Tuesday, July 16, 2024

High-Speed Piercings and Other Cosmetic Matters

You make a conscious effort to keep the peanut butter of politics out of the chocolate of your blog, and then along comes Old Man Reese with an assassination attempt. 


I initially wrote several hundred words on Donald Trump’s new piercing, how his love of the language of violence over a decade helped create an environment where his head was almost ventilated to the summer sky, and how the faux shock and pearl-clutching over how, HOW this could have happened will evaporate in denigration and more calls for 'retribution' before the end of the GOP convention this week - but it doesn't really matter. Trump’s near-death experience, while the wrong way to go about political disagreements, changes not one position of anyone involved in this race. The GOP will call for unity, but what they want is capitulation to a straight, white, Christian United States, where no one else has rights or a voice; the Democrats will still fail to connect despite any achievement they might have made in four years because critical thinking is largely dead in this country; and I just don't goddamn care anymore.
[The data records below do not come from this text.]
Lemma run_evaluated id p0 H0 p :
  forall done m r m', plain p -> leads_to p0 done p -> Sync id H0 done (mc_host m) ->
  follows p (drop (position (mc_host m)) H0) -> calls_ok H0 done m ->
  run p m = (r, m') -> evaluated id p0 H0 r m'.
Proof.
  induction p as [v|v|b k IH]; intros done m r m' Hp Hl HS Hf Hok; cbn [run].
  - unfold_monad. unfold host_call. pose proof HS as [HD _ _ _ Hr _ _].
    destruct (mc_budget m) as [|n].
    { intros [= <- <-]. eapply (evaluated_end _ _ _ _ _ _ _ [] []); rewrite ?app_nil_r; eauto; [by eapply leads_follows|done]. }
    destruct (session_ensure_consumed (mc_host m)) as [r1 h1] eqn:E.
    destruct (ensure_consumed_sync _ _ _ _ _ _ HS E) as [-> Hd].
    destruct r1 as [[]|e]; intros [= <- <-]; eapply (evaluated_end _ _ _ _ _ _ _ [] []); rewrite ?app_nil_r; cbn; eauto.
    + by eapply leads_follows.
    + intros ? [= <-]. rewrite Hr, Hd, app_nil_r by done. by apply leads_value.
    + by eapply leads_follows.
    + done.
  - intros [= <- <-]. pose proof HS as [HD _ _ _ _ _ _].
    eapply (evaluated_end _ _ _ _ _ _ _ [] []); rewrite ?app_nil_r; eauto; [by eapply leads_follows|done].
  - unfold mbind, M_bind. destruct (await b m) as [r1 m1] eqn:E. destruct Hp as [Hpb Hpk].
    destruct (await_awaited _ _ _ _ k _ _ _ Hpb HS Hf E) as [(cs & Hcs & Hcase) HA].
    destruct r1 as [v|e].
    + destruct HA as (row & Hrow & -> & HS1 & Hf1). apply (IH _ (done ++ [row])); [done|by apply leads_snoc|done|done|].
      unfold calls_ok. rewrite Hcs, vec_len_snoc. by eapply calls_next.
    + destruct HA as (HD' & ext & He & Hext). intros [= <- <-]. eapply (evaluated_end _ _ _ _ _ _ _ ext cs); try done.
      eapply leads_follows; [done|]. destruct Hext as [->|(row & -> & Hrow & Hd)]; [by rewrite app_nil_r|].
      rewrite Hd. by split.
Qed.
I have one vote, and an AR-15 detailing doesn't change my mind about the GOP candidate. I’d sooner vote for a razor blade enema than for Felon Van Gogh, so make mine Joe in 2024. Still. And my passport renewal will be here before election day, just in case.

* * *

After many, many months of laying fallow, my website is poised for an upgrade. Yeah - I'm keeping a website for now. I won't get to TikTok until the next generation has VR implants. Same basic look for the website, but better, almost 21st-century functionality. For instance, this blog is now writer-friendly because it’s site-adjacent versus the fifteen steps to post a blog of the site, which will continue helping me keep me hit a once-a-week deadline.
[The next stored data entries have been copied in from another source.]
(** The compatibility report of any bytes agrees with the decoder: it says
    compatible exactly when [decode] succeeds, then names the version and the
    runtime of the decoded package and lists no issue; otherwise it lists one
    issue of at most 512 bytes. *)
Theorem compatibility_report_agrees bytes :
  let r := compatibility_report bytes in
  match decode bytes with
  | Ok t => compatible r = true /\ issues r = []
      /\ report_tap_version r = Some (format_version (tap_manifest t))
      /\ report_runtime_version r = Some (runtime_version (tap_manifest t))
      /\ (status r = Current <-> format_version (tap_manifest t) = TAP_VERSION)
  | Err _ => compatible r = false /\ report_runtime_version r = None
      /\ exists issue, issues r = [issue] /\ len issue <= MAX_COMPATIBILITY_ISSUE_BYTES
  end.
Proof.
  unfold compatibility_report. destruct (decode bytes) as [t|e] eqn:Hd.
  - destruct (decode_version _ _ Hd) as [-> Hr].
    destruct (Z.ltb_spec (format_version (tap_manifest t)) MIN_SUPPORTED_TAP_VERSION); [lia|].
    destruct (Z.ltb_spec TAP_VERSION (format_version (tap_manifest t))); [lia|].
    destruct (Z.eqb_spec (format_version (tap_manifest t)) TAP_VERSION); split_and!; try done; naive_solver.
  - repeat case_match; split_and!; try done; eexists; (split; [reflexivity|apply bounded_issue_len]).
Qed.

(** Reading a packaged executable from disk ([Tap::from_path]: three seeks
    and reads) and from memory ([Tap::extract]) give the same package or the
    same error, for every file. *)
Theorem from_path_is_extract bytes : from_path bytes = extract bytes.
Proof. apply from_path_eq. Qed.

(** C19. The package format loses nothing: what [encode] writes, [decode] reads back,
    with every component and compiled artifact, when the hash in the manifest is that
    of the bundle, as it is in every package made by [Tap::new], and refuses with a hash
    mismatch otherwise; the package appended to any stub executable is found again
    with the same answer, from memory and from disk; and a payload never exceeds the
    size limit. *)
Theorem tap_roundtrip `{!TapSerdeLaws TS} t bytes :
  encode t = Ok bytes ->
  decode bytes = hash_checked t /\ len bytes <= MAX_TAP_PAYLOAD_BYTES
  /\ (forall m bundle source_map cs, t = with_components (Tap_new m bundle source_map) cs -> hash_checked t = Ok t)
  /\ forall stub, exists exe,
       embed_into t stub = Ok exe /\ extract exe = hash_checked t /\ from_path exe = hash_checked t.
Proof.
  intros He. destruct (decode_encode t bytes He) as [Hd Hl]. split; [done|]. split; [done|]. split.
  { intros m bundle source_map cs ->. unfold hash_checked. cbn. by rewrite String.eqb_refl. }
  intros stub. eexists. unfold embed_into. rewrite He. cbn [mbind result_bind]. split; [reflexivity|].
  rewrite from_path_eq, extract_embed by done. done.
Qed.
The online bookstore ordering system is also becoming a true cart-based system. If you purchased SHADY ACRES AND DARKER PLACES or HUNDRED ACRE from me previously, you know it was more convoluted than the average comic book universe - you send an order form, I send an invoice, you send a payment, I send a confirmation, I ship a book - it was only marginally better than asking you to send six box tops. Blame PayPal, which screwed a bunch of small sellers by eliminating simple buttons in favor of something needing a software developers kit and someone with an IT degree to function. Anyway, we’ve reduced the steps by 50%. We also now have the ability to add new items more easily, which opens the door to selling used books of ill repute from our shelves through the website (and maybe eliminate the 16% eBay takes for doing fudge-all as a selling platform in the process.) There will be a very small selection of nicely curated bits when the new site goes live in August.

The cart also arrives just in time for a BRAND NEW BOOK to go up for sale… but it’s not time to tell you about that just yet. Soon. Maybe even next week. But not quite yet. 
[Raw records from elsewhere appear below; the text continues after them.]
(* ===== verification/Manifest.v ===== *)
(** * Application manifest ([crates/tysel-manifest/src/lib.rs])

    The typed manifest, its validation, the connection grants and their
    resolution. The TOML and JSON parsers are parameters ([ManifestSerde]). An
    error keeps the field it is about and which check failed; its English text is
    not modelled. *)

From Stdlib Require Import ZArith Lia Ascii String.
From stdpp Require Import base tactics list gmap strings.
From S2P Require Import Prelude.
Open Scope Z_scope.

Definition MAX_FILESYSTEM_ROOTS_PER_OPERATION : Z := 64.

(** ** Data *)

Record App := { app_name : string; app_entry : string; app_profile : string }.
Record Server := {
  listen : string;
  http1 : bool;
  http2 : bool;
  websocket : bool;
  workers : Z;
}.
Record Permissions := {
  fetch : list string;
  secrets : list string;
  postgres : list string;
  redis : list string;
  fs_read : list string;
  fs_write : list string;
}.
Record Limits := {
  memory_mb : Z;
  cpu_ms_per_turn : Z;
  request_timeout_ms : Z;
  max_in_flight : Z;
  max_response_mb : Z;
  max_request_mb : Z;
}.
Record DurableConfig := { d_store : string; d_path : string }.
Record Observability := { logs : string; traces : option string; metrics : option string }.
Record TaskDef := { description : option string; depends : list string; steps : list (list string) }.

(** [tasks] is a [BTreeMap]: its bindings in key order, no key twice. *)
Record Manifest := {
  schema_version : Z;
  app : App;
  server : Server;
  permissions : Permissions;
  limits : Limits;
  durable : DurableConfig;
  observability : Observability;
  tasks : list (string * TaskDef);
}.

Definition Server_default : Server := {|
  listen := "127.0.0.1:3000"; http1 := true; http2 := false; websocket := false; workers := 1
|}.
Definition Limits_default : Limits := {|
  memory_mb := 128; cpu_ms_per_turn := 50; request_timeout_ms := 30000; max_in_flight := 1000;
  max_response_mb := 16; max_request_mb := 16
|}.
Definition Durable_default : DurableConfig := {| d_store := "sqlite"; d_path := "./data/tysel.db" |}.
Definition Observability_default : Observability := {| logs := "json"; traces := None; metrics := None |}.
Definition Permissions_default : Permissions := {|
  fetch := []; secrets := []; postgres := []; redis := []; fs_read := []; fs_write := []
|}.

(** Which check a manifest failed. *)
Inductive Complaint :=
| UnsupportedSchema (found : Z)
| NameEmpty
| NameSyntax
| EntryEmpty
| EntryCharacters
| EntryNotRelative
| NoProtocol
| WebsocketNeedsHttp1
| WorkersRange
| WorkersNeedService
| UnsupportedProfile (profile : string)
| ComponentNeedsWasm
| WasmNeedsComponent
| NotUnique (what : string)
| TooManyRoots (operation : string)
| OneConnection (what : string)
| BadGrant (raw : string)
| TaskNameSyntax (name : string)
| TaskEmpty (name : string)
| TaskUnknownDependency (name dependency : string)
| TaskDuplicateDependency (name dependency : string)
| StepEmptyArgument (name : string) (index : Z)
| StepCommand (name : string) (index : Z) (command : string)
| StepOverride (name : string) (index : Z)
| TaskCycle (name : string).

Inductive ManifestError :=
| ManifestIo
| ManifestToml
| ManifestJson
| UnsupportedFormat (path : string)
| Field (field : list string) (what : Complaint).

Definition invalid_field {A} (field : list string) (what : Complaint) : result ManifestError A :=
  Err (Field field what).

(** A check with its early return. *)
Definition ensure (ok : bool) (field : list string) (what : Complaint) : result ManifestError () :=
  if ok then Ok () else invalid_field field what.

(** [for x in l { f(x)?; }] *)
Fixpoint for_each {A} (f : A -> result ManifestError ()) (l : list A) : result ManifestError () :=
  match l with
  | [] => Ok ()
  | x :: l' => _ ← f x; for_each f l'
  end.

Inductive ManifestFormat := Toml | Json.

(** ** [std::path] on Unix, as far as entries use it *)

Inductive Component := RootDir | CurDir | ParentDir | Normal (name : string).

Definition is_absolute (path : string) : bool := starts_with "/" path.

(** Empty parts and inner dots are no components; a leading dot is one. *)
Definition part_component (first : bool) (part : string) : option Component :=
  if str_is_empty part then None
  else if String.eqb part "." then (if first then Some CurDir else None)
  else if String.eqb part ".." then Some ParentDir
  else Some (Normal part).

Definition components (path : string) : list Component :=
  match str_split "/" path with
  | [] => []
  | part :: parts =>
      (if is_absolute path then [RootDir] else option_list (part_component true part))
      ++ omap (part_component false) parts
  end.

(** [Path::file_name] and [Path::extension]: the part after the last dot of the
    last component, unless the dot is its first character. *)
Definition file_name (path : string) : option string :=
  match last (components path) with
  | Some (Normal name) => Some name
  | _ => None
  end.
Definition extension (path : string) : option string :=
  name ← file_name path;
  match rsplit_once "." name with
  | Some (before, after) => if str_is_empty before then None else Some after
  | None => None
  end.

(** [ManifestFormat::from_path] *)
Definition format_from_path (path : string) : result ManifestError ManifestFormat :=
  match extension path with
  | Some ext =>
      if String.eqb ext "toml" then Ok Toml
      else if String.eqb ext "json" then Ok Json
      else Err (UnsupportedFormat path)
  | None => Err (UnsupportedFormat path)
  end.
Definition format_label (f : ManifestFormat) : string :=
  match f with Toml => "toml" | Json => "json" end.

(** ** Names and entries *)

Definition is_one_of (l : list string) (s : string) : bool := existsb (String.eqb s) l.

Definition char_in (l : list ascii) (c : ascii) : bool := existsb (Ascii.eqb c) l.

(** A first character and a class for the others. Characters outside ASCII are in
    neither class, and neither are their bytes. *)
Definition name_syntax (first rest : ascii -> bool) (s : string) : bool :=
  match s with
  | EmptyString => false
  | String c s' => first c && str_all rest s'
  end.

Definition is_app_name : string -> bool :=
  name_syntax is_ascii_alphanumeric (fun c => is_ascii_alphanumeric c || char_in ["-"; "_"; "."]%char c).
Definition is_task_name : string -> bool :=
  name_syntax is_ascii_alphanumeric (fun c => is_ascii_alphanumeric c || char_in ["-"; "_"; ":"]%char c).
Definition is_postgres_alias : string -> bool :=
  name_syntax is_ascii_lowercase
    (fun c => is_ascii_lowercase c || is_ascii_digit c || char_in ["_"; "-"]%char c).
Definition is_task_command : string -> bool :=
  is_one_of ["check"; "test"; "build"; "inspect"; "compat"; "run"; "dev"; "mcp"; "queue"; "image"]%string.

(** [char::is_control]: U+0000..U+001F, U+007F..U+009F; the upper ones are the
    bytes C2 80 .. C2 9F. *)
Fixpoint has_control (s : string) : bool :=
  match s with
  | EmptyString => false
  | String a s' =>
      (byte_code a <? 32) || (byte_code a =? 127)
      || match s' with
         | String b _ => (byte_code a =? 194) && in_range 128 159 (byte_code b)
         | EmptyString => false
         end
      || has_control s'
  end.

Definition is_normal (c : Component) : bool := match c with Normal _ => true | _ => false end.
Definition escapes (c : Component) : bool :=
  match c with ParentDir | RootDir => true | Normal _ | CurDir => false end.
Definition windows_prefix (entry : string) : bool :=
  match entry with
  | String a (String b _) => is_ascii_alphabetic a && Ascii.eqb b ":"
  | _ => false
  end.

Definition backslash : ascii := byte_of 92.

Definition validate_entry (entry : string) : result ManifestError () :=
  if has_control entry || str_contains_char backslash entry then
    invalid_field ["app"; "entry"]%string EntryCharacters
  else if is_absolute entry || windows_prefix entry || existsb escapes (components entry)
          || negb (existsb is_normal (components entry)) then
    invalid_field ["app"; "entry"]%string EntryNotRelative
  else Ok ().

(** [BTreeSet] of the trimmed, non-empty values. *)
Definition unique_values (values : list string) : gset string :=
  list_to_set (filter (fun s => s <> EmptyString) (map trim values)).

Definition all_unique (values : list string) : bool :=
  Z.of_nat (size (unique_values values)) =? vec_len values.

Definition validate_string_set (name : string) (values : list string) : result ManifestError () :=
  ensure (all_unique values) (str_split "." name) (NotUnique name).

Definition validate_roots (operation : string) (roots : list string) : result ManifestError () :=
  _ ← ensure (all_unique roots) ["permissions"%string; operation] (NotUnique operation);
  ensure (Z.of_nat (size (unique_values roots)) <=? MAX_FILESYSTEM_ROOTS_PER_OPERATION)
    ["permissions"%string; operation] (TooManyRoots operation).

(** ** Connection grants *)

Record Grant := { grant_name : string; grant_mode : option string }.

(** The checks of [parse_postgres_grant] and [parse_redis_grant]; the two differ in
    the text of their messages. *)
Definition parse_grant (raw : string) : result Complaint Grant :=
  let raw := trim raw in
  if str_is_empty raw then Err (BadGrant raw)
  else if str_contains "://" raw || str_contains_char "/" raw || str_contains_char "@" raw then
    Err (BadGrant raw)
  else
    let '(name, mode) :=
      match split_once ":" raw with Some (n, m) => (n, Some m) | None => (raw, None) end in
    if negb (is_postgres_alias name) then Err (BadGrant raw)
    else if match mode with
            | Some m => negb (String.eqb m "read-write") && negb (String.eqb m "read-only")
            | None => false
            end then Err (BadGrant raw)
    else Ok {| grant_name := name; grant_mode := mode |}.
Definition parse_postgres_grant : string -> result Complaint Grant := parse_grant.
Definition parse_redis_grant : string -> result Complaint Grant := parse_grant.

Definition replace_char (a b : ascii) (s : string) : string :=
  str_map (fun c => if Ascii.eqb c a then b else c) s.

Definition postgres_url_env_key (name : string) : string :=
  ("TYSEL_POSTGRES_" ++ to_ascii_uppercase (replace_char "-" "_" name))%string.
Definition redis_url_env_key (name : string) : string :=
  ("TYSEL_REDIS_" ++ to_ascii_uppercase (replace_char "-" "_" name))%string.

Record Resolved := { url : string; read_only : bool }.

Definition nonempty (o : option string) : option string :=
  match o with Some s => if str_is_empty s then None else Some s | None => None end.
There will also be a more regular return to Free Fiction Friday in the not-too-distant future, as I get my arms around some things from the archives, including a piece from the late eighties that’s… electorally pertinent today.

As part of the overall streamlining, a couple of web pages have vanished. The Midnight-To-Three Publishing website, which never really got the time it deserved and never returned from its 2019 hiatus,  has ended as an independent entity and is now a sub-page to my personal website. One less URL to endlessly renew, and it was my own press imprint anyway, so it may get more attention in its new home. And shortly, the web page for Original Idea Films - which hosted several digital short films I made with Bernie and my movie-making cohort back in New York over a number of years - will be folding up its tent after a couple of decades online. No links - you can Google if you want to see primitive formats of even more primitive cinematography while they're still online. There’s still no idea where the films will wind up.

August. No date yet, but keep watching the skies.


Coming 7/23 - A Boy And His Cat Come Home

Monday, July 8, 2024

A Face In The Crowd

[An alignment of dates and events made it opportune to revisit and expand a piece that originally appeared on Facebook in 2020: the day after tomorrow would have been my Dad's 79th birthday; next month will mark the 50th anniversary of the 1974 Baseball Hall of Fame induction ceremony at the heart of the piece; and we're coming into the All-Star break for this MLB season. Seems like a good time to swing for the fences with a story about serendipity, geometry, baseball fandom, and photography, though not necessarily in that order.]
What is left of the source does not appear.